Anyway I’m about to call Tony and head out to Hallim for the evening, but I think I have to spend a little more time with HF, since I just got out of bed, you know, an hour or so ago. I actually woke up at 8 AM (thanks, school), watched an episode of Cupid, talked to Glypie, and generally was unproductive before falling back into a hangover-induced stupor around 11. I was working under the (erroneous) impression that my host fam was also asleep, so my sloth was acceptable. Actually, my host family was doing things, like normal people do on Saturdays, and they just didn’t happen to be in the apartment.
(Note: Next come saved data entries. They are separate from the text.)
(** ** Values *)
Lemma s32_small z : 0 <= z < 2 ^ 31 -> s32 z = z.
Proof. intros Hz. unfold s32, sext. rewrite Z.mod_small by lia. by rewrite (proj2 (Z.ltb_lt _ _)) by (cbn; lia). Qed.
Lemma value_length_ok f rest len : field_ok f -> Z.of_nat (length (payload f)) <= len < 2 ^ 31 ->
  epb_get_value_length (payload f ++ rest) len (epb_get_wire_type (u16 (tag_of f))) = Some (Z.of_nat (length (payload f))).
Proof.
  intros Hf Hl. destruct f as [t v|t bs|t v]; destruct Hf as [Ht Hv]; cbn [tag_of payload] in *;
    destruct (tag_bytes_ok _ _ Ht) as (_ & _ & ->); rewrite (proj2 Ht); cbn [epb_get_value_length].
  - unfold epb_get_value_length. rewrite Z.eqb_refl. pose proof (skip_varint_ok 4 0 (S (Z.to_nat len)) v [] rest len) as H. cbn [app Nat.add] in H.
    unfold to_varint in *. apply H; [done|lia|cbn; lia|lia].
  - unfold epb_get_value_length. cbn [Z.eqb WIRETYPE_LENGTH_DELIMITED WIRETYPE_VARINT WIRETYPE_FIXED64 Pos.eqb]. rewrite length_app in *. rewrite <- app_assoc, get_varint_ok by lia.
    cbn [mbind option_bind]. change (default 0 (Some (Z.of_nat (length bs)))) with (Z.of_nat (length bs)). rewrite s32_small by lia.
    unfold int_add. rewrite (proj2 (Z.leb_le _ _)), (proj2 (Z.ltb_lt _ _)) by lia. cbn [andb]. f_equal. lia.
  - done.
Qed.

(** ** The search for a tag *)
Fixpoint position (tag : Z) (fs : list field) : option nat :=
  match fs with
  | [] => None
  | f :: fs => if tag_of f =? tag then Some (length (tag_bytes tag)) else Nat.add (length (wire f)) <$> position tag fs
  end.
Lemma field_tag_ok f : field_ok f -> exists wt, tag_ok (tag_of f) wt.
Proof. destruct f; intros [H _]; eauto. Qed.
Lemma tag_bytes_length tag wt : tag_ok tag wt -> (1 <= length (tag_bytes tag) <= 2)%nat.
Proof. intros H. destruct (tag_bytes_ok _ _ H) as [-> _]. destruct (tag <? 128); cbn; lia. Qed.
Lemma message_cons f fs : message (f :: fs) = wire f ++ message fs.
Proof. apply bind_cons. Qed.
Lemma message_app fs gs : message (fs ++ gs) = message fs ++ message gs.
Proof. apply bind_app. Qed.
Lemma find_loop_ok tag fs : forall pre rest fuel len, Forall field_ok fs -> (length (message fs) < fuel)%nat ->
  len = Z.of_nat (length pre + length (message fs)) -> len < 2 ^ 31 ->
  find_loop fuel (pre ++ message fs ++ rest) len tag (Z.of_nat (length pre)) =
  Some (match position tag fs with Some n => Z.of_nat (length pre + n) | None => -1 end).
Proof.
  induction fs as [|f fs IH]; intros pre rest fuel len Hok Hf Hlen Hmax; (destruct fuel as [|fuel]; [lia|]); cbn [find_loop position].
  { cbn in Hlen. rewrite (proj2 (Z.ltb_ge _ _)) by lia. done. }
  apply Forall_cons in Hok as [Hfo Hok]. destruct (field_tag_ok f Hfo) as [wt Ht]. pose proof (tag_bytes_length _ _ Ht) as Htl.
  rewrite message_cons, length_app in *. unfold wire in *. rewrite length_app in *. rewrite (proj2 (Z.ltb_lt _ _)) by lia. rewrite <- !app_assoc.
  destruct (tag_loop_ok (tag_of f) wt pre (payload f ++ message fs ++ rest) len (S (Z.to_nat len)) Ht) as (b & E1 & E2); [lia|lia|].
  rewrite E1. cbn [mbind option_bind]. rewrite E2. cbn [mbind option_bind]. destruct (Z.eqb_spec (tag_of f) tag) as [<-|Hne]; [done|].
  rewrite Nat2Z.id, app_assoc, (drop_app_length' (pre ++ tag_bytes (tag_of f))) by (by rewrite length_app).
  rewrite value_length_ok by (done || lia). cbn [mbind option_bind]. rewrite (proj2 (Z.ltb_ge _ _)) by lia.
  unfold int_add. rewrite (proj2 (Z.leb_le _ _)), (proj2 (Z.ltb_lt _ _)) by lia. cbn [andb mbind option_bind].
  rewrite app_assoc. set (pre' := (pre ++ tag_bytes (tag_of f)) ++ payload f).
  assert (length pre' = length pre + (length (tag_bytes (tag_of f)) + length (payload f)))%nat as Hp by (unfold pre'; rewrite !length_app; lia).
  replace (Z.of_nat (length pre + length (tag_bytes (tag_of f))) + Z.of_nat (length (payload f))) with (Z.of_nat (length pre')) by lia.
  rewrite (IH pre' rest fuel len) by (done || lia). destruct (position tag fs); cbn; [|done]. f_equal. lia.
Qed.
Lemma position_lookup tag fs rest : match lookup_field tag fs with
  | Some f => exists n rest', position tag fs = Some n /\ (n + length (payload f) <= length (message fs))%nat /\
      drop n (message fs ++ rest) = payload f ++ rest' /\ tag_of f = tag /\ f ∈ fs
  | None => position tag fs = None end.
Proof.
  induction fs as [|f fs IH]; [done|]. unfold lookup_field in *. cbn [find position]. destruct (Z.eqb_spec (tag_of f) tag) as [<-|Hne].
  - exists (length (tag_bytes (tag_of f))), (message fs ++ rest). rewrite message_cons. unfold wire. rewrite <- !app_assoc, !length_app.
    split; [done|]. split; [lia|]. split; [by apply drop_app_length'|]. split; [done|]. by left.
  - destruct (find (fun f => tag_of f =? tag) fs) as [g|]; [|by rewrite IH].
    destruct IH as (n & rest' & E1 & E2 & E3 & E4 & E5). exists (length (wire f) + n)%nat, rest'. rewrite E1, message_cons, <- app_assoc, length_app.
    split; [done|]. split; [lia|]. split; [|by split; [|right]]. rewrite <- drop_drop, drop_app_length' by done. done.
Qed.

(** A message in a larger object. *)
Record holds (e : unpack) (fs : list field) : Prop := {
  ho_ok : Forall field_ok fs;
  ho_len : unpack_len e = Z.of_nat (length (message fs)) /\ unpack_len e < 2 ^ 31;
  ho_buf : exists rest, unpack_buf e = message fs ++ rest }.
Lemma value_offset_ok e fs tag : holds e fs -> match lookup_field tag fs with
  | Some f => exists o rest', value_offset e tag = Some o /\ 0 <= o /\ at_offset e o = payload f ++ rest' /\
      Z.of_nat (length (payload f)) <= unpack_len e - o /\ field_ok f /\ tag_of f = tag
  | None => value_offset e tag = Some (-1) end.
Proof.
  intros [Hok [Hl Hmax] [rest Hb]]. unfold value_offset, epb_get_tag_value_offset, at_offset. rewrite Hb.
  pose proof (find_loop_ok tag fs [] rest (S (Z.to_nat (unpack_len e))) (unpack_len e) Hok ltac:(lia) ltac:(done) Hmax) as E. cbn [app length Nat.add] in E. change (Z.of_nat 0) with 0 in E.
  pose proof (position_lookup tag fs rest) as P. destruct (lookup_field tag fs) as [f|]; [|by rewrite E, P].
  destruct P as (n & rest' & E1 & E2 & E3 & E4 & E5). exists (Z.of_nat n), rest'. rewrite E, E1, Nat2Z.id. split; [done|]. split; [lia|]. split; [done|].
  split; [lia|]. split; [|done]. by eapply Forall_forall in Hok.
Qed.

(** *** What the accessors return: the first field with the tag, or a default *)
Lemma has_tag_ok e fs tag : holds e fs -> epb_has_tag e tag = Some (bool_decide (is_Some (lookup_field tag fs))).
Proof.
  intros H. pose proof (value_offset_ok e fs tag H) as V. unfold epb_has_tag. destruct (lookup_field tag fs) as [f|].
  - destruct V as (o & r & -> & Ho & _). cbn. rewrite (proj2 (Z.ltb_ge _ _)) by lia. done.
  - by rewrite V.
Qed.
Lemma uint32_absent e fs tag : holds e fs -> lookup_field tag fs = None -> epb_get_uint32 e tag = Some 0.
Proof. intros H E. pose proof (value_offset_ok e fs tag H) as V. rewrite E in V. unfold epb_get_uint32. by rewrite V. Qed.
Lemma uint32_ok e fs tag v : holds e fs -> lookup_field tag fs = Some (FVarint tag v) -> epb_get_uint32 e tag = Some v.
Proof.
  intros H E. pose proof (value_offset_ok e fs tag H) as V. rewrite E in V. destruct V as (o & r & Eo & Ho & Ea & El & [Ht Hv] & _).
  unfold epb_get_uint32. rewrite Eo. cbn [mbind option_bind]. rewrite (proj2 (Z.ltb_ge _ _)) by lia. rewrite Ea. cbn [payload] in *. by rewrite get_varint_ok.
Qed.
Lemma fixed32_ok e fs tag v : holds e fs -> lookup_field tag fs = Some (FFixed tag v) -> epb_get_fixed32 e tag = Some v.
Proof.
  intros H E. pose proof (value_offset_ok e fs tag H) as V. rewrite E in V. destruct V as (o & r & Eo & Ho & Ea & El & [Ht Hv] & _).
  unfold epb_get_fixed32. rewrite Eo. cbn [mbind option_bind]. rewrite (proj2 (Z.ltb_ge _ _)) by lia. rewrite Ea. cbn [payload] in *.
  unfold epb_get_fixed32_bits. rewrite (proj2 (Z.ltb_ge _ _)) by (cbn in El; lia). by apply u32_roundtrip.
Qed.
Lemma bytes_absent e fs tag : holds e fs -> lookup_field tag fs = None -> epb_get_bytes e tag = Some None.
Proof. intros H E. pose proof (value_offset_ok e fs tag H) as V. rewrite E in V. unfold epb_get_bytes. by rewrite V. Qed.
Lemma bytes_ok e fs tag bs : holds e fs -> lookup_field tag fs = Some (FBytes tag bs) ->
  exists p, epb_get_bytes e tag = Some (Some (p, Z.of_nat (length bs))) /\ 0 <= p /\ p + Z.of_nat (length bs) <= unpack_len e /\
    exists rest, at_offset e p = bs ++ rest.
Proof.
  intros H E. pose proof (value_offset_ok e fs tag H) as V. rewrite E in V. destruct V as (o & r & Eo & Ho & Ea & El & [Ht Hv] & _).
  unfold epb_get_bytes. rewrite Eo. cbn [mbind option_bind]. rewrite (proj2 (Z.ltb_ge _ _)) by lia. rewrite Ea. cbn [payload] in *. rewrite length_app in El.
  rewrite <- app_assoc, get_varint_ok by lia. cbn [mbind option_bind]. eexists. split; [by rewrite s32_small by lia|]. split; [lia|]. split; [lia|].
  exists r. unfold at_offset in *. rewrite Z2Nat.inj_add, <- drop_drop, Ea, Nat2Z.id by lia. rewrite <- app_assoc. by apply drop_app_length'.
Qed.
So now I’m sitting here in a shirt that says “What a Lovely,” thinking about what the rain means for my plans tomorrow with HB and HS, and about last night. I’m still not worried about the island – I think we’re all settling in, trying to establish our places with our families. I can see how one might be concerned. But I’m not, yet. I’m still happy.

What I am concerned about, though, is Monday. If my class of obnoxious eighth-grade girls yesterday reminded me of anything, it was that I really do need to come up with some sort of disciplinary policy and a set of rules – even if there’s another teacher in the room with me. I wish I’d established this routine earlier. Why did I just assume that they wouldn’t be needed? The educational system is different here, but kids are kids are kids. Even if it seems like only in South Korea would I find a student reminiscent of a small, Korean Eugene Levy. Why are the only resemblances I find obscure ones?

I think – I think – we’re having our first a cappella (aka “English pop song? Do you want to join English pop song club?”) practice on Wednesday, where I will begin the process of whipping these children into singing shape. I want to start with “Lean on Me,” because it’s easy, and who doesn’t like it? Co-Teacher has been incredibly supportive of this endeavor, and she also wrote me a really sweet letter the other day that basically told me to keep on truckin’. It made me glad I spent a lot of money to take a taxi to buy us frozen yogurt.